Ashley Briscoe has recently moved back to her hometown of Christchurch after working in private practice in Auckland. Ashley has done multiple pelvic health courses and enjoys combining her pelvic health and musculoskeletal skills to empower and motivate her clients back into doing those things they enjoy after childbirth or pelvic injuries. At Birthcare in Auckland Ashley worked with women soon after childbirth educating and guiding women on postpartum recovery and safe return to exercise. Ashley is currently studying towards a Diploma in Pain Management with a focus on pelvic pain at the University of Otago. She particularly enjoys working with lower back, pelvic, glute and hip pain, again utilizing her pelvic health and musculoskeletal skills. Fun fact: Ashley has three schnauzers aged 3 months, 6 years and 7 years.

Susan Larson;

Susan Larson is Active Health’s team lead for Pelvic Health and Cancer Rehab, with a Postgraduate Certificate in Pelvic Health and is a Certified Cancer rehabilitation Physio.

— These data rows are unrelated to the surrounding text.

(* ===== verification/ConsensusClient.v ===== *)
(** * The light client's sync protocol.

    [light-client/src/consensus/consensus_client.rs] and [utils.rs]: the client follows
    the beacon chain from a trusted checkpoint by updates that sync committees signed.
    The RPC service it asks is the class [ConsensusRpc]; replies and the clock come from
    a world that every call advances, so that calls at different times may differ.  The
    crates for BLS signatures, SSZ and Merkle branches are the class [ConsensusLib].
    Logging is left out, except for the age of a header that it computes, which may
    panic. *)

From S2P Require Import Prelude.
From S2P Require Import Distance.
From S2P Require Import Hex.
From S2P Require Import LightClientTypes.

(** ** What the client uses *)

Class ConsensusLib := {
  (** [tree_hash_root], derived *)
  header_root : BeaconBlockHeader.t -> bytes;
  committee_root : SyncCommittee.t -> bytes;
  (** [ssz_rs]: [Vector::from_iter], [is_valid_merkle_branch] and [hash_tree_root] of
      [SigningData] and [ForkData] *)
  vector_from_iter : nat -> bytes -> bytes;
  is_valid_merkle_branch : bytes -> list bytes -> nat -> Z -> bytes -> bool;
  signing_data_root : bytes -> bytes -> option bytes;
  fork_data_root : bytes -> bytes -> option bytes;
  (** [milagro_bls] *)
  PublicKey : Type;
  pk_from_bytes_unchecked : bytes -> option PublicKey;
  AggregateSignature : Type;
  sig_from_bytes : bytes -> option AggregateSignature;
  fast_aggregate_verify : AggregateSignature -> bytes -> list PublicKey -> bool;
}.

Inductive ConsensusError :=
| InsufficientParticipation
| InvalidTimestamp
| InvalidPeriod
| NotRelevant
| InvalidFinalityProof
| InvalidNextSyncCommitteeProof
| InvalidCurrentSyncCommitteeProof
| InvalidSignature
| InvalidHeaderHash (found expected : bytes)
| CheckpointTooOld
| IncorrectRpcNetwork.

(** [anyhow] errors: those that downcast to a [ConsensusError], and the others. *)
Inductive anyhow :=
| Consensus (e : ConsensusError)
| RpcFailed
| CouldNotFetchBootstrap.

(** The [ConsensusRpc] trait, with the clock. *)
Class ConsensusRpc (W : Type) := {
  rpc_name : bytes;
  get_bootstrap : bytes -> W -> res anyhow LightClientBootstrapCapella * W;
  get_updates : Z -> Z -> W -> res anyhow (list LightClientUpdateCapella) * W;
  get_finality_update : W -> res anyhow LightClientFinalityUpdateCapella * W;
  get_optimistic_update : W -> res anyhow LightClientOptimisticUpdateCapella * W;
  rpc_chain_id : W -> res anyhow Z * W;
  (** the seconds since the epoch *)
  clock : W -> Z * W;
}.

(** ** [utils.rs] *)

Definition calc_sync_period (slot : Z) : Z :=
  let epoch := slot / 32 in
  epoch / 256.

Definition MAX_REQUEST_LIGHT_CLIENT_UPDATES : Z := 128.
Definition BEACON_GENESIS_TIME : Z := 1606824023.
Definition str_portal : bytes := [x70; x6f; x72; x74; x61; x6c].

(** [Duration] subtraction panics below zero. *)
Definition duration_sub (a b : Z) : res anyhow Z := if a <? b then Panic else Ok (a - b).

(** [expected_current_slot] of [rpc/portal_rpc.rs]. *)
Definition portal_expected_current_slot (now : Z) : res anyhow Z :=
  let? since_genesis := duration_sub now BEACON_GENESIS_TIME in
  Ok (since_genesis / 12).

Section Utils.
Context `{L : ConsensusLib}.

Definition is_aggregate_valid (sig_bytes msg : bytes) (pks : list PublicKey) : bool :=
  match sig_from_bytes sig_bytes with
  | Some sig => fast_aggregate_verify sig msg pks
  | None => false
  end.

Definition bytes_to_bytes32 (b : bytes) : bytes := vector_from_iter 32 b.

Definition bytes32_to_node (b : bytes) : option bytes := if (length b =? 32)%nat then Some b else None.

Definition branch_to_nodes (branch : list bytes) : option (list bytes) := mapM bytes32_to_node branch.

Definition is_proof_valid (attested_header : BeaconBlockHeader.t) (leaf_hash : bytes)
    (branch : list bytes) (depth : nat) (index : Z) : bool :=
  let result :=
    state_root ← bytes32_to_node (BeaconBlockHeader.state_root attested_header);
    branch ← branch_to_nodes branch;
    Some (is_valid_merkle_branch leaf_hash branch depth index state_root) in
  match result with
  | Some is_valid => is_valid
  | None => false
  end.
Lemma finality_trusted checkpoint cfg self cur now u self1 r self' :
  trusted_client checkpoint cfg self -> well_formed u -> valid_update self cur u ->
  should_apply_update self u = true -> rotate_committees self u = Ok self1 ->
  apply_finality_part self1 now u = (r, self') ->
  trusted_client checkpoint cfg self'.
Proof.
  intros Hself Hu Hv Happ Hrot Hfin.
  pose proof (valid_finalized _ _ _ _ _ Hself Hu Hv (should_apply_supermajority _ _ Happ)) as HF.
  destruct (rotated_committees _ _ _ _ _ _ _ _ _ Hself Hu Hv Happ Hrot Hfin) as [HC HN].
  apply rotate_fields in Hrot as (E1 & E2 & E3 & E4 & _).
  apply finality_part_fields in Hfin as (F1 & F2 & _ & _ & F5 & F6).
  destruct Hself as [H1 H2 [H3 H4 _ _ H7]]. rewrite E3 in F6.
  assert (Hh : trusted_finalized checkpoint cfg (finalized_header (store self'))).
  { destruct F6 as [[-> _]|[? _]]; [by rewrite E3 | by apply HF]. }
  split; [congruence.. |]. split; [done | | done | done |].
  - destruct F5 as [->|[-> _]]; [by rewrite E4 | by left].
  - destruct F6 as [[-> _]|[? _]]; [by rewrite E3 | by apply (wf_slot _ Hu)].
Qed.

Lemma apply_trusted checkpoint cfg self cur now now' u r self' :
  trusted_client checkpoint cfg self -> well_formed u -> valid_update self cur u ->
  apply_generic_update self now now' u = (r, self') ->
  trusted_client checkpoint cfg self'.
Proof.
  intros Hself Hu Hv E. unfold apply_generic_update in E.
  destruct (apply_optimistic_part self now u) as [r1 self1] eqn:E1.
  destruct (optimistic_part_trusted _ _ _ _ _ _ _ _ Hself Hv E1) as [H1 Hv1].
  destruct r1; [|by injection E as <- <-..].
  destruct (should_apply_update self1 u) eqn:Happ; [|by injection E as <- <-].
  destruct (rotate_committees self1 u) as [self2| |] eqn:Hrot; [|by injection E as <- <-..].
  by eapply finality_trusted.
Qed.

Lemma hex_encode_inj (a b : bytes) : hex_encode a = hex_encode b -> a = b.
Proof.
  intros H. apply (f_equal hex_decode) in H. rewrite !hex_decode_encode in H. by injection H.
Qed.

Lemma accept_bootstrap_trusted self now b self' :
  0 <= slot_of (beacon (LightClientBootstrap.header b)) ->
  accept_bootstrap self now b = Ok self' ->
  trusted_client (initial_checkpoint self) (config self) self'.
Proof.
  unfold accept_bootstrap. intros Hslot H. apply bind_ok in H as (valid & _ & H).
  rewrite !guard_ok, !negb_false_iff, bool_decide_eq_true in H.
  destruct H as (_ & Hhash%hex_encode_inj & Hc & [= <-]). split; [done..|]. simpl.
  assert (Hf : trusted_finalized (initial_checkpoint self) (config self)
                 (beacon (LightClientBootstrap.header b))) by (by apply checkpoint_finalized).
  split; simpl; [done | by left | by eapply checkpoint_committee | done | done].
Qed.
End Trust.

(** ** Progress and order *)

Section Progress.
Context `{L : ConsensusLib}.
Implicit Types (self : ConsensusLightClient.t) (u : GenericUpdate.t).

(** The age of a slot that has passed is defined. *)
Lemma age_ok self now0 now cur slot :
  0 <= genesis_time_of self -> expected_current_slot self now0 = Ok cur ->
  0 <= slot <= cur -> now0 <= now <= MAX_DURATION_SECS -> exists a, age self now slot = Ok a.
Proof.
  unfold expected_current_slot, age, duration_sub, slot_timestamp, MAX_DURATION_SECS. intros Hg Hcur Hs Hn.
  destruct (Z.ltb_spec now0 (genesis_time_of self)); [done|]. injection Hcur as <-.
  assert (Hle : slot * 12 + genesis_time_of self <= now0).
  { pose proof (Z.mul_div_le (now0 - genesis_time_of self) 12). lia. }
  rewrite wrap64_small by (unfold is_u64, U64_MOD; lia).
  rewrite (proj2 (Z.ltb_ge _ _)) by lia. rewrite (proj2 (Z.ltb_ge _ _)) by lia. eauto.
Qed.

(** The clock when an update is applied, after it was verified. *)
Record clock_ok self (cur now now' : Z) : Prop := {
  clk_genesis : 0 <= genesis_time_of self;
  clk_verified : exists now0, expected_current_slot self now0 = Ok cur /\ now0 <= now /\ now0 <= now';
  clk_range : now <= MAX_DURATION_SECS /\ now' <= MAX_DURATION_SECS;
}.

Lemma optimistic_part_ok self cur now now' u :
  valid_update self cur u -> well_formed u -> 0 <= slot_of (GenericUpdate.attested_header u) ->
  clock_ok self cur now now' -> (apply_optimistic_part self now u).1 = Ok tt.
Proof.
  intros Hv _ Ha [Hg (now0 & Hcur & Hn & _) Hr]. unfold apply_optimistic_part. case_match; [|done]. simpl.
  pose proof (vu_attested_slot _ _ _ Hv). pose proof (vu_signature_slot _ _ _ Hv).
  unfold log_optimistic_update. cbn [store set_store optimistic_header set_optimistic].
  match goal with |- context [age ?s now ?x] =>
    destruct (age_ok s now0 now cur x Hg Hcur) as [a ->]; [lia..|done] end.
Qed.

Lemma finality_part_ok self cur now now' u :
  (update_finalized_slot u <= cur) -> well_formed u -> 0 <= slot_of (finalized_header (store self)) ->
  clock_ok self cur now now' -> (apply_finality_part self now' u).1 = Ok tt.
Proof.
  intros Hle Hu Hs [Hg (now0 & Hcur & _ & Hn) Hr]. unfold apply_finality_part, update_finalized_slot in *.
  destruct (GenericUpdate.finalized_header u) as [h|] eqn:Eh;
    destruct (Z.ltb_spec (slot_of (finalized_header (store self))) (default 0 (slot_of <$> GenericUpdate.finalized_header u)))
    as [Hlt|Hge]; rewrite Eh in *; simpl in *; [|by rewrite (proj2 (Z.ltb_ge _ _)) by lia|lia|by rewrite (proj2 (Z.ltb_ge _ _)) by lia].
  rewrite (proj2 (Z.ltb_lt _ _)) by lia.
  pose proof (wf_slot _ Hu h Eh).
  unfold log_finality_update. cbn [store set_store finalized_header set_finalized].
  match goal with |- context [age ?s now' ?x] =>
    destruct (age_ok s now0 now' cur x Hg Hcur) as [a ->]; [lia..|done] end.
Qed.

She enjoys sharing knowledge gained from her extensive experience and education in pelvic health, cancer rehab and musculoskeletal physiotherapy with her team and enjoys working in a close team environment with others who share her passion for pelvic health. Susan’s area of special interest is rehabilitation of pelvic cancers, including gynecologic, prostate and colorectal cancers. Fun fact: Susan has jumped off 3 bridges, out of 2 planes, and climbed 21 14,000ft mountain peaks.